----- Recorded information

(** One step of one program: its next call is answered. *)
Definition resume {A} (p : prog A) (s : state) : option (prog A * state) :=
  match p with
  | Call o k => Some (k (op_sem o s).1, (op_sem o s).2)
  | _ => None
  end.

Lemma pstep_inv {A} (ps ps' : list (prog A)) (s s' : state) :
  pstep (ps, s) (ps', s') →
  (∃ i p p', ps !! i = Some p ∧ resume p s = Some (p', s') ∧ ps' = <[i := p']> ps) ∨
  (ps' = ps ∧ ∃ d, 0 ≤ d ∧ s' = (op_sem (Sleep d) s).2).
Proof.
  inversion 1 as [i ps1 s1 X o k Hi|ps1 s1 d Hd]; subst.
  - left. exists i, (Call o k), (k (op_sem o s).1). by split_and!.
  - right. split; [done|]. by exists d.
Qed.

(** Programs that take turns as the schedule says. *)
Fixpoint take_turns {A} (turns : list nat) (ps : list (prog A)) (s : state) : list (prog A) * state :=
  match turns with
  | [] => (ps, s)
  | i :: r =>
      match ps !! i with
      | Some p => match resume p s with
                  | Some (p', s') => take_turns r (<[i := p']> ps) s'
                  | None => take_turns r ps s
                  end
      | None => take_turns r ps s
      end
  end.

Lemma take_turns_psteps {A} turns (ps : list (prog A)) (s : state) : psteps (ps, s) (take_turns turns ps s).
Proof.
  revert ps s; induction turns as [|i r IH]; intros ps s; [apply rtc_refl|]. cbn.
  destruct (ps !! i) as [p|] eqn:Hi; [|apply IH]. destruct p as [a|e|X o k]; try apply IH.
  eapply rtc_l; [by eapply pstep_call|apply IH].
Qed.

(** What is left of a program that has run. *)
Definition outcome {A} (r : exn + A) : prog A :=
  match r with inl e => Throw e | inr a => Ret a end.

(** One program may run to its end while the others wait. *)
Lemma run_psteps {A} i (p : prog A) (ps : list (prog A)) (s : state) :
  ps !! i = Some p → psteps (ps, s) (<[i := outcome (run p s).1]> ps, (run p s).2).
Proof.
  revert ps s; induction p as [a|e|X o k IH]; intros ps s Hi.
  - cbn. rewrite list_insert_id by done. apply rtc_refl.
  - cbn. rewrite list_insert_id by done. apply rtc_refl.
  - eapply rtc_l; [by eapply pstep_call|]. cbn [run exec state_world].
    specialize (IH (op_sem o s).1 (<[i := k (op_sem o s).1]> ps) (op_sem o s).2).
    rewrite list_insert_insert_eq in IH. apply IH. apply list_lookup_insert_eq.
    by eapply lookup_lt_Some.
Qed.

----------

Given the data above, transcribe exactly the lines from the one containing "revert ps s; induction turns" down to the one containing "A) : prog A", and no others.

### Answer for the task
  revert ps s; induction turns as [|i r IH]; intros ps s; [apply rtc_refl|]. cbn.
  destruct (ps !! i) as [p|] eqn:Hi; [|apply IH]. destruct p as [a|e|X o k]; try apply IH.
  eapply rtc_l; [by eapply pstep_call|apply IH].
Qed.

(** What is left of a program that has run. *)
Definition outcome {A} (r : exn + A) : prog A :=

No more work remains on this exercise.